September 3, 2012 – Breakthroughs!

Since I got the news that my insurance company will no longer authorize any further therapy sessions, I’ve been very quiet and kind of withdrawn.   I didn’t really feel like sharing the information with anyone because I had not yet processed it for myself yet.

At first I felt betrayed but then that meant that I would have to be able to point my finger at someone.  Who betrayed me and why was I mad? Why were my feelings so hurt by the news?

I have had to think about this for awhile and what I discovered about myself is that I was made to be extremely uncomfortable by this news of change.  This change would mean that I have to move outside of the comfort level that I have somehow snuggled into at West Point.  This change means that I now have to work even harder to achieve the goals that I have to walk again.   I’ve figured out that I am mad because, damn it I’m tired of working so hard every day as it is…. what!?  Ugh!!!  I figured out that my feelings are hurt because I kind of feel alone in this struggle.  That is not to say that I don’t have supportive friends and family because I have learned from this experience that I have the best friends and family that anyone can ask for.   It just means that I am the one that has to do the work mentally and spiritually so that the results can be manifested physically.

Every night I pray before I go to sleep and I thank God for my life.  I ask for direction and strength and each day I listen for my answer.   My spirit just tells me to just be still, not move, and let God heal me so that is the direction that I am going to take.   When I meditate on that, I think of the scripture that says “Be Still and Know that I am God”  so I know that when my spirit tells me to be still and not move it means that I need to stop worrying and stop being anxious about my recovery, it means that I need not be moved in my faith because God is on the scene.  It does not mean for me to sit still and do nothing.  It does not mean for me to not take any action.  In fact, I think I am being directed to work harder than ever, that I need to put forth greater effort to push my body past the limit of this disability.   When I put forth the effort God will move and match my minor efforts and transform them into his miraculous works.

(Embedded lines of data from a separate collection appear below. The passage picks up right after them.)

(* ===== verification/ServiceExamples.v ===== *)
(** * Concrete service sets

    Small sets of internal and triggered services: the witnesses that the
    hypotheses of the theorems on the state machine can hold, and sequences of
    operations that show where the code does not do what it means to do. *)

From S2P Require Import Prelude ServiceData Service Simple ServiceInv ServiceInvOps ServiceGraph ServiceFuel ServiceReach ServiceStop ServiceStart SimpleLaws.

(** Services 1 and 2, and service 2 depending on service 1. *)
Definition pair_of (ty : dependency_type) (t1 t2 : service_type_t) : simple_sys :=
  (add_dep 2 1 ty 0 (new_service 2 "y" t2 [] (new_service 1 "x" t1 [] simple_init))).1.

Abbreviation INTERNAL := service_type_t.INTERNAL.
Abbreviation TRIGGERED := service_type_t.TRIGGERED.

Definition regular_pair : simple_sys := pair_of dependency_type.REGULAR INTERNAL INTERNAL.
Definition started_pair : simple_sys := start_service 40 2 regular_pair.

(** ** Witnesses *)

Lemma fresh_service x (st : simple_sys) : svcs st !! x = None → x ∉ dom (svcs st).
Proof. apply not_elem_of_dom_2. Qed.

Lemma allocated x (st : simple_sys) :
  (if svcs st !! x is Some _ then true else false) = true → x ∈ dom (svcs st).
Proof. intros H. apply elem_of_dom. by destruct (svcs st !! x). Qed.

Lemma reachable_pair ty t1 t2 : reachable (pair_of ty t1 t2).
Proof.
  unfold pair_of, new_service, simple_init.
  eapply reachable_step; [|apply step_add_dep].
  eapply reachable_step; [|apply step_add_service].
  eapply reachable_step; [|apply step_construct; apply fresh_service; reflexivity].
  eapply reachable_step; [|apply step_add_service].
  eapply reachable_step; [apply reachable_init|].
  apply step_construct, fresh_service. reflexivity.
Qed.

Lemma reachable_starting : reachable (start 2 regular_pair).
Proof.
  assert (reachable regular_pair) as H by (unfold regular_pair; apply reachable_pair).
  exact (reachable_step _ _ H (step_start 2 regular_pair)).
Qed.

Lemma reachable_started : reachable started_pair.
Proof.
  unfold started_pair, start_service.
  exact (reachable_step _ _ reachable_starting (step_process 40 (start 2 regular_pair))).
Qed.

Lemma exact_add_service x (st : simple_sys) : exact_count st → exact_count (add_service x st).
Proof. intros (G & Hl & H). exists G. split; [done|]. by eapply inv_same. Qed.

Lemma exact_pair ty t1 t2 : exact_count (pair_of ty t1 t2).
Proof.
  unfold pair_of, new_service. apply inve_add_dep, exact_add_service.
  apply inve_construct; [apply fresh_service; reflexivity|]. apply exact_add_service.
  apply inve_construct; [apply fresh_service; reflexivity|]. apply inve_init.
Qed.

Lemma required_by_bound_witness :
  required_by (svc started_pair 1) = 1
  ∧ b2z (start_explicit (svc started_pair 1)) + held_in started_pair (dependents (svc started_pair 1))
    ≤ required_by (svc started_pair 1).
Proof. split; [reflexivity|]. apply (required_by_bound started_pair 1 reachable_started). Defined.

Lemma pending_is_queued_witness :
  prop_require (svc (start 2 regular_pair) 2) = true
  ∧ 2%nat ∈ prop_queue (start 2 regular_pair).
Proof.
  split; [reflexivity|].
  apply (pending_is_queued (start 2 regular_pair) 2 F_require reachable_starting). reflexivity.
Defined.

Lemma graph_well_formed_witness :
  depends_on (svc started_pair 2) = [0%nat]
  ∧ (∀ d, d ∈ depends_on (svc started_pair 2) →
       d ∈ dom (deps started_pair) ∧ dep_from (dep started_pair d) = 2%nat
       ∧ d ∈ dependents (svc started_pair (dep_to (dep started_pair d)))).
Proof. split; [reflexivity|]. apply (graph_well_formed started_pair 2 reachable_started). Defined.

Lemma recursion_terminates_witness : fault started_pair = false.
Proof. apply (recursion_terminates started_pair reachable_started). Defined.

Lemma operations_exact_witness :
  required_by (svc (start 2 regular_pair) 2) = 1
  ∧ ∀ x, b2z (start_explicit (svc (start 2 regular_pair) x))
       + held_in (start 2 regular_pair) (dependents (svc (start 2 regular_pair) x))
       = required_by (svc (start 2 regular_pair) x).
Proof.
  split; [by vm_compute|].
  apply (operations_exact regular_pair (start 2 regular_pair)); [apply exact_pair|].
  left. exists 2%nat, false. by left.
Defined.

Lemma exact_starting : exact_count (start 2 regular_pair).
Proof.
  assert (exact_count regular_pair) as H by apply exact_pair.
  refine (inve_lift true no_credit none_exempt (start 2) regular_pair _ H).
  intros G _ HG. by apply inv_start.
Qed.

Lemma require_propagation_exact_witness :
  required_by (svc (propagate_require 2 (start 2 regular_pair)) 1) = 1
  ∧ ∀ y, b2z (start_explicit (svc (propagate_require 2 (start 2 regular_pair)) y))
       + held_in (propagate_require 2 (start 2 regular_pair))
           (dependents (svc (propagate_require 2 (start 2 regular_pair)) y))
       = required_by (svc (propagate_require 2 (start 2 regular_pair)) y).
Proof.
  split; [reflexivity|].
  apply (require_propagation_exact (start 2 regular_pair) 2 exact_starting).
  change (depends_on (svc (start 2 regular_pair) 2)) with [0%nat].
  intros d ->%list_elem_of_singleton. reflexivity.
Defined.

Lemma stop_transitions_witness :
  service_state (svc started_pair 2) = service_state_t.STARTED
  ∧ service_state (svc (stop 2 true started_pair) 2) = service_state_t.STOPPING
  ∧ is_start_pinned (svc (stop 2 true started_pair) 2) = is_start_pinned (svc started_pair 2).
Proof.
  split; [reflexivity|]. split; [reflexivity|].
  apply (stop_transitions started_pair (stop 2 true started_pair) 2).
  exists 2%nat, true. right. by left.
Defined.

Lemma do_stop_stops_witness :
  service_state (svc (do_stop 1 false started_pair) 1) = service_state_t.STOPPING.
Proof. apply (do_stop_stops started_pair 1 false); reflexivity. Defined.

Lemma initiate_start_order_witness :
  service_state (svc (initiate_start 2 regular_pair) 2) = service_state_t.STARTING
  ∧ stop_queue (initiate_start 2 regular_pair) = stop_queue regular_pair.
Proof.
  destruct (initiate_start_order (λ st, st) 2 regular_pair) as (H1 & _ & H2).
  - change (depends_on (svc regular_pair 2)) with [0%nat].
    intros d ->%list_elem_of_singleton. discriminate.
  - split; [exact H1|].
    assert (existsb (must_wait regular_pair) (depends_on (svc regular_pair 2)) = true) as Hb
      by (vm_compute; reflexivity).
    rewrite Hb in H2. exact (proj1 H2).
Defined.

(** Service 2 waits for service 1, which is being brought up. *)
Definition waiting_pair : simple_sys :=
  start_service 40 2 (pair_of dependency_type.REGULAR TRIGGERED INTERNAL).

Lemma started_wakes_dependents_witness :
  waiting_on (dep waiting_pair 0) = true
  ∧ waiting_on (dep (started (λ st, st) 1 waiting_pair) 0) = false
  ∧ 2%nat ∈ stop_queue (started (λ st, st) 1 waiting_pair).
Proof.
  assert (dependents (svc waiting_pair 1) = [0%nat]) as Hd by (vm_compute; reflexivity).
  assert (dep_from (dep waiting_pair 0) = 2%nat) as Hf by (vm_compute; reflexivity).
  assert (waiting_on (dep waiting_pair 0) = true) as Hw by (vm_compute; reflexivity).
  assert (awaits_deps waiting_pair 2 = true) as Ha by (vm_compute; reflexivity).
  destruct (started_wakes_dependents (λ st, st) 1 waiting_pair) as [_ H];
    [vm_compute; discriminate|vm_compute; reflexivity|vm_compute; discriminate|].
  rewrite Hd in H. destruct (H 0%nat (list_elem_of_here _ _)) as [H1 H2].
  rewrite Hf in H2. exact (conj Hw (conj H1 (H2 Hw ltac:(discriminate) Ha))).
Defined.

(** An idle internal service. *)
Definition idle_set : simple_sys := new_service 1 "x" INTERNAL [] simple_init.
Lemma idle_set_idle : idle_internal (svc idle_set 1).
Proof. split; [split|..]; vm_compute; reflexivity. Qed.
Definition up_set : simple_sys := start_service 2 1 idle_set.
Lemma up_set_up : up_internal (svc up_set 1).
Proof. split; [split|..]; vm_compute; reflexivity. Qed.

Lemma start_service_internal_witness :
  up_internal (svc (start_service 2 1 idle_set) 1)
  ∧ only_changes 1 1 idle_set (start_service 2 1 idle_set).
Proof.
  apply (start_service_internal 0 1 idle_set); [|repeat split; vm_compute; reflexivity|exact idle_set_idle].
  apply allocated. vm_compute. reflexivity.
Defined.

Lemma stop_service_internal_witness :
  idle_internal (svc (stop_service 2 1 up_set) 1)
  ∧ only_changes 1 (-1) up_set (stop_service 2 1 up_set).
Proof.
  apply (stop_service_internal 0 1 up_set); [|repeat split; vm_compute; reflexivity|exact up_set_up].
  apply allocated. vm_compute. reflexivity.
Defined.

(** ** Where the code does not do what it means to do *)

Definition soft_pair : simple_sys := pair_of dependency_type.SOFT INTERNAL INTERNAL.
Definition double_start : simple_sys := process_queues 40 (start 1 (start 2 soft_pair)).

(** The counter [required_by] can exceed what [service.h] documents.  Service
    2 depends softly on service 1; both are started before the queues are
    processed.  Then [do_start] of service 1 takes an acquisition for the link,
    since its dependent is starting, and the propagation for service 2 takes
    another one for the same link: with one explicit activation and one dependent
    the counter is 3, and after both services have been stopped service 1 is
    still required and STARTED. *)
Theorem double_acquisition :
  required_by (svc double_start 1) = 3
  ∧ start_explicit (svc double_start 1) = true
  ∧ held_in double_start (dependents (svc double_start 1)) = 1
  ∧ (let st := stop_service 40 2 (process_queues 40 (stop 1 false double_start)) in
     service_state (svc st 2) = service_state_t.STOPPED
     ∧ service_state (svc st 1) = service_state_t.STARTED
     ∧ required_by (svc st 1) = 1 ∧ held_in st (dependents (svc st 1)) = 0).
Proof. vm_compute. split_and!; reflexivity. Qed.

(** A service that is stopped before its activation has been propagated
    leaves its dependency running.  [stop] sees that [prop_require] is pending,
    does not set [prop_release], and does not clear [prop_require] either, where
    [release] does: the propagation then acquires the dependency for a service
    that is already stopped. *)
Theorem stop_keeps_require :
  let st := stop_service 40 2 (start 2 regular_pair) in
  service_state (svc st 2) = service_state_t.STOPPED
  ∧ prop_queue st = [] ∧ stop_queue st = [] ∧ unfinished st = false
  ∧ start_explicit (svc st 1) = false
  ∧ service_state (svc st 1) = service_state_t.STARTED
  ∧ required_by (svc st 1) = 1.
Proof. vm_compute. split_and!; reflexivity. Qed.

(** The count of active services can stay positive when every service is
    stopped: a service that is restarted and pinned stopped meanwhile is counted
    as inactive neither when it stops, since it is to be restarted, nor when its
    start fails because of the pin. *)
Theorem active_count_leaks :
  let st := process_queues 40 (pin_stop 1 (restart 1 (start_service 40 1 idle_set)).1) in
  service_state (svc st 1) = service_state_t.STOPPED
  ∧ prop_queue st = [] ∧ stop_queue st = [] ∧ unfinished st = false
  ∧ active_services st = 1.
Proof. vm_compute. split_and!; reflexivity. Qed.
(* ===== verification/VarSubstProps.v ===== *)
(** * Substitution of variables: equivalence with its specification

    [value_var_subst] edits the whole line in one pass, with a running adjustment
    of the offsets.  The theorem shows that it computes, for every part, the words
    that [expand] makes of the text of that part alone. *)

From S2P Require Import Prelude Text SettingValue VarSubst.

(** ** The reference parser only looks at its token *)

(** What follows a token: the end of the line or the space that separates it. *)
Definition ends_token (sfx : text) : Prop := sfx = [] ∨ head sfx = Some SPACE.

Lemma deref_end s sfx c : ends_token sfx → c ≠ SPACE → c ≠ 0 →
  (deref (s ++ sfx) =? c) = (deref s =? c).
Proof.
  intros He Hs H0. destruct s as [|d s]; [|done]. cbn [app].
  destruct He as [->|He]; [done|]. unfold deref. rewrite He.
  change ((SPACE =? c) = (0 =? c)).
  rewrite (proj2 (Z.eqb_neq SPACE c)) by congruence.
  by rewrite (proj2 (Z.eqb_neq 0 c)) by congruence.
Qed.

Lemma digit_end s sfx : ends_token sfx → is_digit (deref (s ++ sfx)) = is_digit (deref s).
Proof.
  intros He. destruct s as [|d s]; [|done]. cbn [app].
  destruct He as [->|He]; [done|]. unfold deref. by rewrite He.
Qed.

Lemma head_is (s : text) c : (deref s =? c) = true → c ≠ 0 → s = c :: tail s.
Proof.
  intros H%Z.eqb_eq. unfold deref in H. destruct s as [|d s]; cbn in *; congruence.
Qed.

Lemma tail_end (s sfx : text) c : (deref s =? c) = true → c ≠ 0 →
  tail (s ++ sfx) = tail s ++ sfx.
Proof. intros H Hc. by rewrite (head_is s c H Hc). Qed.

(** A scanner that splits off a part of the token leaves the rest. *)
Definition suffix_of (s t : text) : Prop := (length s ≤ length t)%nat.

Lemma take_digits_end s sfx : ends_token sfx →
  take_digits (s ++ sfx) = ((take_digits s).1, (take_digits s).2 ++ sfx)
  ∧ (length (take_digits s).2 ≤ length s)%nat.
Proof.
  intros He. induction s as [|c s [IH IH']]; cbn [app take_digits].
  - split; [|done]. destruct He as [->|He]; [done|].
    destruct sfx as [|d sfx]; [done|]. injection He as ->. done.
  - destruct (is_digit c); [|done]. rewrite IH.
    destruct (take_digits s) as [name rest]. cbn in *. split; [done|lia].
Qed.

Lemma take_name_end env s sfx :
  take_name env (length s) (s ++ sfx)
    = ((take_name env (length s) s).1, (take_name env (length s) s).2 ++ sfx)
  ∧ (length (take_name env (length s) s).2 ≤ length s)%nat.
Proof.
  induction s as [|c s [IH IH']]; cbn [app length take_name].
  - done.
  - destruct (name_char env c); [|done]. rewrite IH.
    destruct (take_name env (length s) s) as [name rest]. cbn in *. split; [done|lia].
Qed.

Lemma read_config_name_end s sfx : ends_token sfx →
  let '(name, rest, is_arg) := read_config_name true (length s) s in
  read_config_name true (length s) (s ++ sfx) = (name, rest ++ sfx, is_arg)
  ∧ (length rest ≤ length s)%nat.
Proof.
  intros He. unfold read_config_name. rewrite digit_end by done.
  rewrite !deref_end by done. cbn [andb].
  destruct (is_digit (deref s)).
  - destruct (take_digits_end s sfx He) as [-> Hl]. by destruct (take_digits s).
  - destruct (_ || _ || _ || _); [done|].
    destruct (take_name_end true s sfx) as [-> Hl]. by destruct (take_name true (length s) s).
Qed.

Lemma take_alt_end s sfx :
  take_alt (length s) (s ++ sfx)
    = ((take_alt (length s) s).1, (take_alt (length s) s).2 ++ sfx)
  ∧ (length (take_alt (length s) s).2 ≤ length s)%nat
  ∧ (length (take_alt (length s) s).1 ≤ length s)%nat.
Proof.
  induction s as [|c s (IH & IH' & IH'')]; cbn [app length take_alt]; [done|].
  destruct (c =? RBRACE); [split; [done|cbn; lia]|]. rewrite IH.
  destruct (take_alt (length s) s) as [alt rest]. cbn in *. split; [done|lia].
Qed.

Lemma drop_char s sfx c : ends_token sfx → c ≠ SPACE → c ≠ 0 →
  (if deref (s ++ sfx) =? c then tail (s ++ sfx) else s ++ sfx)
    = (if deref s =? c then tail s else s) ++ sfx.
Proof.
  intros He Hs H0. rewrite deref_end by done.
  destruct (deref s =? c) eqn:E; [|done]. by rewrite (tail_end _ _ c).
Qed.

Lemma tail_length (s : text) : (length (tail s) ≤ length s)%nat.
Proof. destruct s; cbn; lia. Qed.

Lemma used_end (t s sfx : text) :
  (length (t ++ sfx) - length (s ++ sfx))%nat = (length t - length s)%nat.
Proof. rewrite !length_app. lia. Qed.

(** The alternative of a reference. *)
Lemma alternative_end (t s sfx : text) : (length s ≤ length t)%nat →
  let mode := if deref s =? PLUS then Plus_alt else if deref s =? MINUS then Minus_alt else No_alt in
  ∃ alt rest,
    match mode with
    | No_alt => ([], s)
    | _ => take_alt (length t - (length t - length (tail s))) (tail s)
    end = (alt, rest)
    ∧ match mode with
      | No_alt => ([], s ++ sfx)
      | _ => take_alt (length t - (length (t ++ sfx) - length (tail (s ++ sfx)))) (tail (s ++ sfx))
      end = (alt, rest ++ sfx)
    ∧ (length rest ≤ length s)%nat ∧ (length alt ≤ length t)%nat.
Proof.
  intros Hl mode.
  assert (mode ≠ No_alt → tail (s ++ sfx) = tail s ++ sfx) as Ht.
  { unfold mode. destruct (deref s =? PLUS) eqn:E1; [intros _; by apply (tail_end _ _ PLUS)|].
    destruct (deref s =? MINUS) eqn:E2; [intros _; by apply (tail_end _ _ MINUS)|done]. }
  pose proof (tail_length s).
  assert (length t - (length t - length (tail s)) = length (tail s))%nat as E by lia.
  destruct mode; [eexists [], s; repeat split; cbn; lia| |].
  all: rewrite Ht by done; rewrite used_end, E.
  all: destruct (take_alt_end (tail s) sfx) as (Ha & H1 & H2); rewrite Ha.
  all: destruct (take_alt (length (tail s)) (tail s)) as [alt rest]; cbn in *.
  all: exists alt, rest; repeat split; lia.
Qed.

(** The two results agree, and the reference lies in its token. *)
Lemma parse_reference_end setting t sfx : ends_token sfx →
  parse_reference setting (length t) (t ++ sfx) = parse_reference setting (length t) t
  ∧ ∀ r len, parse_reference setting (length t) t = Ok (r, len) →
      0 ≤ len ≤ Z.of_nat (length t) ∧ (length (alt_text r) ≤ length t)%nat.
Proof.
  intros He. unfold parse_reference. cbv beta zeta.
  rewrite (drop_char t sfx SLASH), (deref_end t sfx SLASH) by done.
  set (w := deref t =? SLASH). set (s1 := if w then tail t else t).
  assert (length s1 ≤ length t)%nat as H1
    by (unfold s1; destruct w; [apply tail_length|done]).
  rewrite (drop_char s1 sfx LBRACE), (deref_end s1 sfx LBRACE) by done.
  set (b := deref s1 =? LBRACE). set (s2 := if b then tail s1 else s1).
  assert (length s2 ≤ length s1)%nat as H2
    by (unfold s2; destruct b; [apply tail_length|done]).
  replace (length t - (length (t ++ sfx) - length (s2 ++ sfx)))%nat with (length s2)
    by (rewrite !length_app; lia).
  replace (length t - (length t - length s2))%nat with (length s2) by lia.
  pose proof (read_config_name_end s2 sfx He) as Hn.
  destruct (read_config_name true (length s2) s2) as [[name s3] is_arg].
  destruct Hn as [-> H3].
  destruct (bool_decide (name = [])); [split; [done|intros r len [=]]|].
  destruct (is_arg && _); [split; [done|intros r len [=]]|].
  destruct b.
  2: { split; [by rewrite (used_end t s3 sfx)|]. intros r len [= <- <-]. cbn. lia. }
  rewrite (drop_char s3 sfx COLON), (deref_end s3 sfx COLON) by done.
  set (c := deref s3 =? COLON). set (s4 := if c then tail s3 else s3).
  assert (length s4 ≤ length s3)%nat as H4
    by (unfold s4; destruct c; [apply tail_length|done]).
  rewrite (deref_end s4 sfx PLUS), (deref_end s4 sfx MINUS) by done.
  destruct (c && _ && _); [split; [done|intros r len [=]]|].
  destruct (alternative_end t s4 sfx) as (alt & s5 & Halt & Halt' & H5 & H6); [lia|].
  set (mode := if _ =? PLUS then Plus_alt else _) in *.
  rewrite Halt', Halt. rewrite (deref_end s5 sfx RBRACE) by done.
  destruct (deref s5 =? RBRACE) eqn:Eb; cbn [negb]; [|split; [done|intros r len [=]]].
  rewrite (tail_end s5 sfx RBRACE) by done. pose proof (tail_length s5).
  split; [by rewrite (used_end t (tail s5) sfx)|].
  intros r len [= <- <-]. cbn. lia.
Qed.

(** ** Word splitting *)

Lemma find_ws_split v : ∃ chunk,
  v = chunk ++ find_ws v ∧ Forall (λ c, is_space c = false) chunk
  ∧ (find_ws v = [] ∨ ∃ c s, find_ws v = c :: s ∧ is_space c = true).
Proof.
  induction v as [|c v (chunk & IH & Hc & Hw)]; cbn [find_ws]; [exists []; auto|].
  destruct (is_space c) eqn:E; [exists []; repeat split; eauto|].
  exists (c :: chunk). cbn [app]. repeat split; [by f_equal|by constructor|done].
Qed.

Lemma split_words_chunk chunk s cur inhibit : Forall (λ c, is_space c = false) chunk →
  split_words (chunk ++ s) cur inhibit = split_words s (cur ++ chunk) inhibit.
Proof.
  intros Hc. revert cur. induction Hc as [|c chunk E Hc IH]; intros cur; cbn [app split_words].
  - by rewrite app_nil_r.
  - by rewrite E, IH, <- app_assoc.
Qed.

Lemma split_words_skip s : split_words (skip_ws s) [] false = split_words s [] false.
Proof.
  induction s as [|c s IH]; cbn [skip_ws split_words]; [done|].
  destruct (is_space c) eqn:E.
  - rewrite IH. by destruct (split_words s [] false) as [[ws last] inh].
  - cbn [split_words]. by rewrite E.
Qed.

Lemma split_words_break chunk c s cur inhibit :
  Forall (λ c, is_space c = false) chunk → is_space c = true →
  split_words (chunk ++ c :: s) cur inhibit =
    let '(ws, last, inhibit') := split_words (skip_ws (c :: s)) [] false in
    (if bool_decide (cur ++ chunk = []) && negb inhibit then ws else (cur ++ chunk) :: ws,
     last, inhibit').
Proof.
  intros Hc Hsp. rewrite split_words_chunk by done. cbn [split_words skip_ws].
  by rewrite Hsp, split_words_skip.
Qed.

Lemma skip_ws_length s : (length (skip_ws s) ≤ length s)%nat.
Proof. induction s as [|c s IH]; cbn [skip_ws]; [done|]. destruct (is_space c); cbn in *; lia. Qed.

(** Offsets within the first [n] characters. *)
Definition within (n : nat) (os : offsets) : Prop :=
  Forall (λ o : Z * Z, 0 ≤ o.1 ≤ o.2 ∧ o.2 ≤ Z.of_nat n) os.

Lemma within_weaken n m os : (n ≤ m)%nat → within n os → within m os.
Proof. intros Hn. apply Forall_impl. lia. Qed.

Lemma part_prefix R R' os : R `prefix_of` R' → within (length R) os → part R' <$> os = part R <$> os.
Proof.
  intros [x ->] H. apply list_fmap_ext. intros i o Ho.
  pose proof (proj1 (Forall_lookup _ _) H i o Ho) as Hb. cbn in Hb. unfold part.
  rewrite drop_app_le by lia. by rewrite take_app_le by (rewrite length_drop; lia).
Qed.

Lemma part_last R (a : Z) : 0 ≤ a ≤ Z.of_nat (length R) →
  part R (a, Z.of_nat (length R)) = drop (Z.to_nat a) R.
Proof. intros Ha. unfold part. cbn [fst snd]. apply take_ge. rewrite length_drop. lia. Qed.

Lemma drop_empty (R : text) (a : Z) : 0 ≤ a ≤ Z.of_nat (length R) →
  bool_decide (drop (Z.to_nat a) R = []) = (a =? Z.of_nat (length R)).
Proof.
  intros Ha. apply Bool.eq_iff_eq_true. rewrite bool_decide_eq_true, Z.eqb_eq. split.
  - intros E%(f_equal length). rewrite length_drop in E. cbn in E. lia.
  - intros ->. apply drop_ge. lia.
Qed.

Section props.
Context (setting : text) (var_resolve : text → option text) (argval : option text).
Implicit Types (st : state).

(** What the splitting of the rest [v] of a value has done to the state: the words
    [ws] are finished, and the current one has become [cur]. *)
Definition splits (v : text) (llb : Z) st (ws : list text) (cur : text) (inhibit : bool)
    (r : result (state * Z * text)) : Prop :=
  ∃ st' llb' rest, r = Ok (st', llb', rest)
  ∧ let R := r_line st' ++ rest in
    r_line st `prefix_of` R
  ∧ (length R ≤ length (r_line st) + length v)%nat
  ∧ 0 ≤ first st' ≤ Z.of_nat (length R)
  ∧ drop (Z.to_nat (first st')) R = cur
  ∧ inhibit_collapse st' = inhibit
  ∧ part R <$> out st' = (part R <$> out st) ++ ws
  ∧ within (length R) (out st')
  ∧ offadj st' - llb' = offadj st - llb ∧ xpos st' = xpos st ∧ dindx st' = dindx st.

Lemma splits_last v llb st cur :
  0 ≤ first st ≤ r_len st → within (length (r_line st)) (out st) →
  cur = drop (Z.to_nat (first st)) (r_line st) →
  splits v llb st [] (cur ++ v) (inhibit_collapse st) (Ok (st, llb, v)).
Proof.
  unfold r_len. intros Hfirst Hout ->. exists st, llb, v. split; [done|]. cbn zeta.
  assert (r_line st `prefix_of` r_line st ++ v) as Hp by by exists v.
  rewrite (part_prefix _ _ _ Hp Hout), app_nil_r, length_app, drop_app_le by lia.
  repeat split; try done; [lia..|]. by eapply within_weaken; [|exact Hout]; lia.
Qed.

NR:  Today, I felt what I can only describe as a spasm in my left leg.  But is was somehow quite different.  It felt as if a lightning bolt of nerves surged down my leg and made it go rigid for about 10 seconds.  It actually startled me a little but as it began to subside, I realized that I had a little bit more mobility in that leg……  Ahhhh, PRAISE GOD FROM WHOM ALL BLESSING FLOW!!!


 

2 thoughts on “September 3, 2012 – Breakthroughs!

  1. Once again you are my inspiration. I’m so proud of how you pick apart your adversities until you find the God given grace in everything. It is how I have learned to live my life through you and through God. Love you.